The EAT outlined the relevant factors to take into account when assessing whether the implied term of trust and confidence had been breached:

  • Why was the recording made: to keep a record of the conversation or to entrap the employer?
  • The content of the recording: fairly informal or highly confidential? 
  • The culpability of the employee: were they very new or inexperienced - or aware that covert recordings are not permitted?  

In this case, the employee had not recorded the meeting to entrap her employer, there was no confidential information involved and other colleagues were not mentioned, so the EAT found that there hadn't been a breach of the implied term of trust and confidence.


In an age of readily available smartphones and other recording devices, the EAT acknowledged that it is easier than ever before to secretly record meetings. In that context, it may not necessarily follow that any such recording has been undertaken maliciously.

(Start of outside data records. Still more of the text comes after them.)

(* ===== verification/TestbedFacts.v ===== *)
(** * The ledger of the testbed satisfies the invariant

    Account by account, so that the theorems about handlers apply to it. *)

From S2P Require Import Prelude Errors FixedPoint StateBase LendingMarket Reserve.
From S2P Require Import ReserveFacts Obligation ObligationFacts Codec CodecFacts Solana Oracle.
From S2P Require Import Testbed ProcessorFacts ProcessorInvariant.
#[local] Existing Instance test_sdk.

(** The invariant, for one account. *)
Record Account_ok (a : AccountState) : Prop := {
  ao_bytes : Forall is_byte (data a);
  ao_config : owner a = solend_program_id → ∀ r : Reserve,
    length (data a) = LEN Reserve → unpack_from_slice (data a) = Ok r → is_initialized r = true →
    validate_reserve_config (r_config r) = Ok tt;
  ao_obligation : owner a = solend_program_id → ∀ o : Obligation,
    length (data a) = LEN Obligation → unpack_from_slice (data a) = Ok o → is_initialized o = true →
    Obligation_ok o;
}.

Lemma World_ok_accounts w :
  map_Forall (λ _, Account_ok) (accounts w) → World_ok solend_program_id w.
Proof.
  intros Ha. assert (Hk : ∀ k, Account_ok (account_of w k)).
  { intros k. unfold account_of. destruct (accounts w !! k) as [a|] eqn:E; cbn; [by eapply Ha|].
    by split. }
  split.
  - intros k. apply Hk.
  - intros k r Ho (Hl & Hu & Hi). by eapply (ao_config _ (Hk k)).
  - intros k o Ho (Hl & Hu & Hi). by eapply (ao_obligation _ (Hk k)).
Qed.

(** An account of another program, or of a size that no data of the program has *)
Lemma other_account_ok o n bs :
  o ≠ solend_program_id → Forall is_byte bs → Account_ok (mkAccountState o n bs).
Proof. by split. Qed.

Definition packs {A} `{Pack A} (a : A) : Prop := is_Ok (pack_into_slice a (replicate (LEN A) 0)).

Lemma replicate_bytes n : Forall is_byte (replicate n 0).
Proof. apply Forall_replicate. by split. Qed.

Lemma packed_back {A} `{Pack A} (a : A) :
  (∀ output bs, Forall is_byte output → pack_into_slice a output = Ok bs → packed a output bs) →
  packs a →
  length (data (packed_account a)) = LEN A ∧ Forall is_byte (data (packed_account a)) ∧
  unpack_from_slice (data (packed_account a)) = Ok a.
Proof.
  intros Hb [bs Hp]. unfold packed_account. rewrite Hp. cbn [the_bytes data].
  destruct (Hb _ _ (replicate_bytes _) Hp) as (Hl & ? & ?). by rewrite Hl, length_replicate.
Qed.

Lemma packed_market_ok m : LendingMarket_ok m → packs m → Account_ok (packed_account m).
Proof.
  intros Hm Hp. destruct (packed_back m) as (Hl & ? & _); [intros output bs; by apply market_pack_back|done|].
  split; [done| |]; intros _ x Hx; rewrite Hl in Hx; discriminate Hx.
Qed.

Lemma packed_reserve_ok r : Reserve_valid r → packs r → Account_ok (packed_account r).
Proof.
  intros [Hr Hv] Hp.
  destruct (packed_back r) as (Hl & ? & Hu); [intros output bs; by apply reserve_pack_back|done|].
  split; [done| |]; intros _ x Hx; [|rewrite Hl in Hx; discriminate Hx].
  rewrite Hu. by intros [= <-].
Qed.

Lemma packed_obligation_ok o : Obligation_ok o → packs o → Account_ok (packed_account o).
Proof.
  intros Ho Hp.
  destruct (packed_back o) as (Hl & ? & Hu); [intros output bs; by apply obligation_pack_back|done|].
  split; [done| |]; intros _ x Hx; [rewrite Hl in Hx; discriminate Hx|].
  rewrite Hu. by intros [= <-].
Qed.

Lemma token_account_ok n : Account_ok (token_account n).
Proof. apply other_account_ok; [done|]. apply set_amount_bytes, replicate_bytes. Qed.

Lemma sample_reserve_valid : Reserve_valid sample_reserve.
Proof. split; [apply sample_reserve_ok|done]. Qed.

Lemma sample_market_ok : LendingMarket_ok sample_market.
Proof. constructor; decide_ok. Qed.

Lemma ledger_of_ok r31 r33 o :
  Reserve_valid r31 → packs r31 → Reserve_valid r33 → packs r33 → Obligation_ok o → packs o →
  World_ok solend_program_id (ledger_of r31 r33 o).
Proof.
  intros. apply World_ok_accounts. unfold ledger_of. cbn [accounts list_to_map foldr fst snd].
  repeat apply map_Forall_insert_2; try apply token_account_ok; try apply map_Forall_empty.
  - apply packed_market_ok; [apply sample_market_ok|]. by eexists.
  - by apply packed_reserve_ok.
  - apply packed_reserve_ok; [apply sample_reserve_valid|]. by eexists.
  - by apply packed_reserve_ok.
  - by apply packed_obligation_ok.
  - apply other_account_ok; [done|]. vm_compute. by repeat constructor.
Qed.

Lemma ledger_ok : World_ok solend_program_id ledger.
Proof.
  apply ledger_of_ok;
    [apply sample_reserve_valid|by eexists|apply sample_reserve_valid|by eexists
    |apply sample_obligation_ok|by eexists].
Qed.

Lemma packed_stored {A} `{Pack A} `{IsInitialized A} w k (a : A) :
  (∀ output bs, Forall is_byte output → pack_into_slice a output = Ok bs → packed a output bs) →
  packs a → is_initialized a = true → account_of w k = packed_account a → stored A w k a.
Proof.
  intros Hb Hp Hi E. destruct (packed_back a Hb Hp) as (Hl & _ & Hu).
  unfold stored. by rewrite E.
Qed.

Lemma ledger_reserve r31 r33 o :
  Reserve_valid r33 → packs r33 → is_initialized r33 = true →
  stored Reserve (ledger_of r31 r33 o) 33 r33.
Proof.
  intros [Hr _] Hp Hi. apply packed_stored; [|done..].
  intros output bs. by apply reserve_pack_back.
Qed.

Lemma ledger_obligation r31 r33 o :
  Obligation_ok o → packs o → is_initialized o = true → stored Obligation (ledger_of r31 r33 o) 50 o.
Proof.
  intros Ho Hp Hi. apply packed_stored; [|done..].
  intros output bs. by apply obligation_pack_back.
Qed.

Lemma ledger_reserve_33 : stored Reserve ledger 33 sample_reserve.
Proof. apply ledger_reserve; [apply sample_reserve_valid|by eexists|done]. Qed.

Lemma ledger_obligation_50 : stored Obligation ledger 50 sample_obligation.
Proof. apply ledger_obligation; [apply sample_obligation_ok|by eexists|done]. Qed.

(** The three reserves hold the same record. *)
Lemma ledger_sample_reserves o :
  Forall (λ k, owned solend_program_id (ledger_of sample_reserve sample_reserve o) k ∧
               stored Reserve (ledger_of sample_reserve sample_reserve o) k sample_reserve) [31; 32; 33].
Proof.
  repeat apply Forall_cons_2; try apply Forall_nil_2.
  all: split; [reflexivity|]; apply packed_stored; [|by eexists|done|done].
  all: intros output bs; apply reserve_pack_back, sample_reserve_ok.
Qed.

(** The same ledger with the obligation under water *)
Definition sick_obligation : Obligation :=
  Obligation.with_values sample_obligation (Decimal.from_u64 1000) (Decimal.from_u64 600)
    (Decimal.from_u64 500) (Decimal.from_u64 550).

Definition sick_ledger : World := ledger_of sample_reserve sample_reserve sick_obligation.

Lemma sick_obligation_ok : Obligation_ok sick_obligation.
Proof. destruct sample_obligation_ok. constructor; try done; decide_ok. Qed.

Lemma sick_ledger_ok : World_ok solend_program_id sick_ledger.
Proof.
  apply ledger_of_ok;
    [apply sample_reserve_valid|by eexists|apply sample_reserve_valid|by eexists
    |apply sick_obligation_ok|by eexists].
Qed.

To help counter the risk of being covertly recorded, employers are advised to consider: 

  • having a clear and accessible policy stating that any internal meetings/hearings cannot be recorded without the consent of all involved;
  •  listing this as an example of gross misconduct in their disciplinary policy (and remind employees of this when opening any hearing);
  •   asking employees to turn off their phone or any other devices in meetings and to confirm that they are not recording before proceeding – and to postpone any meeting where they are uncertain whether or not it is being recorded without their consent. Even if the employee goes on to covertly record the meeting and that evidence is admissible at Tribunal, this will still cast doubt on the employee’s credibility.  

Nevertheless, given that there is always a risk that employees may be making covert recordings at work, anyone involved in holding meetings with employees should be careful about comments, discussion or jokes made during any internal meetings and adjournments (even where the discussion seemingly does not relate to the purpose of the meeting), in case the whole recording could later be disclosable to an Employment Tribunal. 

This article was drafted by Lucy Flanagan, a member of the Employment team in Leeds.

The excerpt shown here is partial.